2. Enable new hybrid hires to collaborate effectively
If you feel as though there’s a direct correlation between collaboration and productivity, you’re not alone. Proceedings from the Industrial and Systems Engineering Research Conference support this claim, as does a study from Stanford and another from the Institute for Corporate Productivity. Increase your team’s collaborative potential, and you’ll increase productivity — but how can you get new hires to feel comfortable pitching in?
One key to unlocking the potential of new hybrid hires is arming them with the tools they need to make meaningful contributions. Whether these are video conferencing tools to bring them into in-person conferences, digital whiteboard tools such as Miro and MURAL to enable their participation in brain dump sessions or whatever else allows them to add value to your organization, invest in technologies that let them contribute their ideas and experience. Agile workflows can also facilitate collaboration because they emphasize continuous, iterative improvement that demands frequent contributions from both on-site and remote employees.
3. Create purposeful interactions for people on hybrid teams
In an in-person environment, employees experience many organic interactions with one another. That means they can exchange ideas during lunch outings, break room chats and even passing one another in the hallway, along with their regular collaboration sessions for projects and in conferences or meetings.
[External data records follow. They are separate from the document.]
(** ** A small world for the examples

    The home directory of the user is [/home/alice], the working
    directory [/work/lice], no environment variable is set; the package
    has a header template for [mit] and none for [bsd3]; [git] knows
    the user as [alice]; files can be created in the working directory
    only, which has no subdirectory. *)
Module Example.

Definition home : unicode := u "/home/alice".
Definition cwd : unicode := u "/work/lice".

Definition copyright : bytes :=
  b "Copyright {{ year }} {{ organization }}".

Definition files : gmap unicode bytes := list_to_map
  [ (u "/home/alice/header.txt", copyright ++ [Byte.x0a]);
    (u "/work/lice/notice.txt", b "For {{ project }}." ++ [Byte.x0a]);
    (u "/work/lice/draft.txt", b "{{ title }} by {{ author }}, {{ year }}") ].

Definition resources : gmap unicode bytes := list_to_map
  [ (u "template-plain.txt", copyright);
    (u "template-mit.txt", b "The MIT License" ++ [Byte.x0a] ++ copyright ++ [Byte.x0a]);
    (u "template-mit-header.txt", copyright ++ [Byte.x0a]);
    (u "template-bsd3.txt", copyright ++ [Byte.x0a]) ].

(** [~] and [~/...] name the home directory. *)
Definition expanduser (p : unicode) : unicode :=
  match p with
  | [126] => home
  | 126 :: 47 :: rest => home ++ 47 :: rest
  | _ => p
  end.

(** A variable that is not set is left as it is. *)
Definition expandvars (p : unicode) : unicode := p.

(** A relative path is joined to the working directory; the paths of
    the examples need no normalisation. *)
Definition abspath (p : unicode) : unicode :=
  match p with
  | 47 :: _ => p
  | _ => cwd ++ 47 :: p
  end.

Definition world : World :=
  {| resource_stream := λ name, resources !! name;
     LICENSES := [u "bsd3"; u "mit"; u "plain"];
     os_path_exists := λ p, bool_decide (is_Some (files !! abspath p));
     os_path_expanduser := expanduser;
     os_path_expandvars := expandvars;
     os_path_abspath := abspath;
     open_rb := λ p, files !! abspath p;
     open_w := λ p, bool_decide (47 ∉ p);
     check_output := λ _, Ok (b "alice" ++ [Byte.x0a]);
     getpass_getuser := Ok (Text (u "alice"));
     os_getcwd_split := [u ""; u "work"; u "lice"];
     date_today_year := 2024 |}.

Definition command_line : CommandLine :=
  {| arg_license := None; opt_header := false; opt_org := None;
     opt_proj := None; opt_template := None; opt_year := None;
     opt_language := None; opt_file := None; opt_vars := false |}.

(** [lice -t draft.txt] *)
Definition draft_command_line : CommandLine :=
  {| arg_license := None; opt_header := false; opt_org := None;
     opt_proj := None; opt_template := Some (u "draft.txt"); opt_year := None;
     opt_language := None; opt_file := None; opt_vars := false |}.

(** [lice --header] and [lice --header -l py mit] *)
Definition header_command_line : CommandLine :=
  {| arg_license := None; opt_header := true; opt_org := None;
     opt_proj := None; opt_template := None; opt_year := None;
     opt_language := None; opt_file := None; opt_vars := false |}.

Definition mit_header_command_line : CommandLine :=
  {| arg_license := Some (u "mit"); opt_header := true; opt_org := None;
     opt_proj := None; opt_template := None; opt_year := None;
     opt_language := Some (u "py"); opt_file := None; opt_vars := false |}.

Definition context : gmap unicode unicode :=
  list_to_map [ (u "year", u "2024"); (u "organization", u "Acme") ].

End Example.

(** ** The list of licenses  (core.py, lines 12-16) *)

(** The class [[a-z0-9_]] *)
Definition is_license_char (c : N) : bool :=
  ((97 <=? c) && (c <=? 122)) || ((48 <=? c) && (c <=? 57)) || (c =? 95).

(** The length of the longest run of characters of the class at the
    head of [s]. *)
Fixpoint run_length (s : unicode) : nat :=
  match s with
  | c :: s' => if is_license_char c then S (run_length s') else O
  | [] => O
  end.

(** [.txt] at the head of [s]: any character but a newline, then [txt]. *)
Definition dot_txt (s : unicode) : bool :=
  match s with
  | c :: r => negb (c =? LF) && bool_decide (is_Some (strip_prefix (u "txt") r))
  | [] => false
  end.

(** The greedy [[a-z0-9_]+] gives back one character after the other
    until [.txt] follows: the group is the longest part of the run,
    of [n] characters at most and one at least, that [.txt] follows. *)
Fixpoint backtrack (n : nat) (rest : unicode) : option unicode :=
  match n with
  | O => None
  | S m => if dot_txt (drop n rest) then Some (take n rest) else backtrack m rest
  end.

(** [re.match(r'template-([a-z0-9_]+).txt', file)] and the group of the
    match. *)
Definition match_license (file : unicode) : option unicode :=
  rest ← strip_prefix (u "template-") file;
  backtrack (run_length rest) rest.

(** The loop of lines 13-16 over the names [resource_listdir] gives. *)
Definition module_LICENSES (listdir : list unicode) : list unicode :=
  omap match_license (sorted listdir).

(** ** Further notions *)

(** A name of the class [[a-z0-9_]+]. *)
Definition license_name (name : unicode) : Prop :=
  name ≠ [] ∧ Forall (λ c, is_license_char c = true) name.

(** [name] stands in the file name between [template-] and [.txt]: it
    is a name of the class, and after it come one character that is no
    newline, then [txt], then anything. *)
Definition template_of (name file : unicode) : Prop :=
  license_name name
  ∧ ∃ c rest, c ≠ LF ∧ file = u "template-" ++ name ++ c :: u "txt" ++ rest.

(** A marker without brace and without newline. *)
Definition plain_marker (m : unicode) : Prop :=
  (LBRACE ∉ m) ∧ (RBRACE ∉ m) ∧ (LF ∉ m).

(** The lines the loaders write for the decoded lines of a template. *)
Definition prefixed (prefix : unicode) (texts : list unicode) : list unicode :=
  (λ line, prefix ++ [SPACE] ++ line) <$> texts.

(** A line that ends with its only line break. *)
Definition terminated (line : unicode) : Prop :=
  ∃ body, line = body ++ [LF] ∧ Forall (λ c, is_LF c = false) body.

(** A byte string without white space at either end. *)
Definition trimmed (s : bytes) : Prop :=
  match s with
  | [] => True
  | c :: _ => is_space c = false ∧ ∃ s' d, s = s' ++ [d] ∧ is_space d = false
  end.

(** The three variables of the context. *)
Definition standard_variable (key : unicode) : Prop :=
  key = u "year" ∨ key = u "organization" ∨ key = u "project".

(** A command line with other values for [--header], [--vars] and [-f]. *)
Definition with_mode (argv : CommandLine) (header vars : bool)
    (file : option unicode) : CommandLine :=
  {| arg_license := arg_license argv; opt_header := header;
     opt_org := opt_org argv; opt_proj := opt_proj argv;
     opt_template := opt_template argv; opt_year := opt_year argv;
     opt_language := opt_language argv; opt_file := file;
     opt_vars := vars |}.

(** More of the example world: a package directory, a [git] with
    another answer, and no [git] at all. *)
Module Scenario.

Definition listdir : list unicode :=
  [ u "template-mit.txt"; u "__init__.py"; u "template-mit-header.txt";
    u "template-bsd3.txt"; u "template-gpl_3.txt.orig"; u "core.py" ].

Definition git_world (answer : result bytes) : World :=
  {| resource_stream := resource_stream Example.world;
     LICENSES := LICENSES Example.world;
     os_path_exists := os_path_exists Example.world;
     os_path_expanduser := os_path_expanduser Example.world;
     os_path_expandvars := os_path_expandvars Example.world;
     os_path_abspath := os_path_abspath Example.world;
     open_rb := open_rb Example.world;
     open_w := open_w Example.world;
     check_output := λ _, answer;
     getpass_getuser := getpass_getuser Example.world;
     os_getcwd_split := os_getcwd_split Example.world;
     date_today_year := date_today_year Example.world |}.

(** [git] is not installed, and [getpass.getuser()] gives [user]. *)
Definition no_git_world (user : result pystr) : World :=
  {| resource_stream := resource_stream Example.world;
     LICENSES := LICENSES Example.world;
     os_path_exists := os_path_exists Example.world;
     os_path_expanduser := os_path_expanduser Example.world;
     os_path_expandvars := os_path_expandvars Example.world;
     os_path_abspath := os_path_abspath Example.world;
     open_rb := open_rb Example.world;
     open_w := open_w Example.world;
     check_output := λ _, Raise OSError;
     getpass_getuser := user;
     os_getcwd_split := os_getcwd_split Example.world;
     date_today_year := date_today_year Example.world |}.

(** A world whose package has a template that is no UTF-8 in its
    second line. *)
Definition latin1_world : World :=
  {| resource_stream := λ name,
       if decide (name = u "template-old.txt")
       then Some (b "License" ++ [Byte.x0a; Byte.xa9] ++ b " 2024" ++ [Byte.x0a])
       else None;
     LICENSES := [u "old"];
     os_path_exists := λ _, true;
     os_path_expanduser := λ p, p;
     os_path_expandvars := λ p, p;
     os_path_abspath := λ p, p;
     open_rb := λ _,
       Some (b "License" ++ [Byte.x0a; Byte.xa9] ++ b " 2024" ++ [Byte.x0a]);
     open_w := λ _, true;
     check_output := λ _, Ok (b "alice" ++ [Byte.x0a]);
     getpass_getuser := Ok (Text (u "alice"));
     os_getcwd_split := [u ""; u "work"];
     date_today_year := 2024 |}.

(** [lice -o Acme] *)
Definition acme_command_line : CommandLine :=
  {| arg_license := None; opt_header := false; opt_org := Some (u "Acme");
     opt_proj := None; opt_template := None; opt_year := None;
     opt_language := None; opt_file := None; opt_vars := false |}.

(** [lice -t notice.txt], to which the examples add options. *)
Definition notice_command_line : CommandLine :=
  {| arg_license := None; opt_header := false; opt_org := None;
     opt_proj := None; opt_template := Some (u "notice.txt"); opt_year := None;
     opt_language := None; opt_file := None; opt_vars := false |}.

End Scenario.

(** * Properties *)

(** ** Prefixes and the pattern *)

Lemma strip_prefix_Some (p s r : unicode) :
  strip_prefix p s = Some r ↔ s = p ++ r.
Proof.
  revert s. induction p as [|x p IH]; intros [|y s]; simpl.
  - split; congruence.
  - split; congruence.
  - split; discriminate.
  - destruct (N.eqb_spec x y) as [->|Hxy].
    + rewrite IH. split; congruence.
    + split; [discriminate | congruence].
Qed.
However, WeWork published a study in September 2020 that suggested employees were getting together to brainstorm up to 15 percent less since the switch to remote work. Because remote employees can’t benefit from the natural cross-pollination of ideas that happens in office settings, you’ll need to create a smart balance of formal and informal interactions and discussions that help them share, collaborate and learn from other remote and in-person workers.
Microsoft, which has onboarded more than 25,000 employees since the start of the pandemic, assigns new hires an “onboarding buddy” to help integrate them into the team from the get-go and who serves as a go-to resource for informal help. This program has been especially effective for Microsoft — 56 percent of new hires who met with their onboarding buddy in their first 90 days said the interaction allowed them to get up to speed more quickly.
Other possibilities might include lunch and learns to help with skill-building, workshops to go over specific tools and workflows, brainstorm sessions to get hybrid employees comfortable contributing and town halls to ensure everyone is on the same page. After the pandemic, many of your employees will probably be experienced remote workers. As long as you create more opportunities for them to interact with coworkers outside of their immediate team, they’ll likely mesh well with people company wide. These opportunities don’t have to be all business, either. Be sure to mix in fun activities to help them feel comfortable at your organization on a more personal level.
For now, at least, collaboration comes more naturally to most people when they’re face to face in an office setting. Online work makes it easier to hide behind a screen, turn off video or put yourself on mute and do the minimum necessary to get by at work. The good news is that you can avoid this kind of behavior by creating a more intentional onboarding process for new remote and on-site employees that encourages them to collaborate effectively. Give them the tools and processes they need, set clear expectations and create a variety of interactions designed to turn disparate individuals in multiple locations into a collaborative team. In time, you’ll see improved retention, greater productivity and a happier, more satisfied workforce.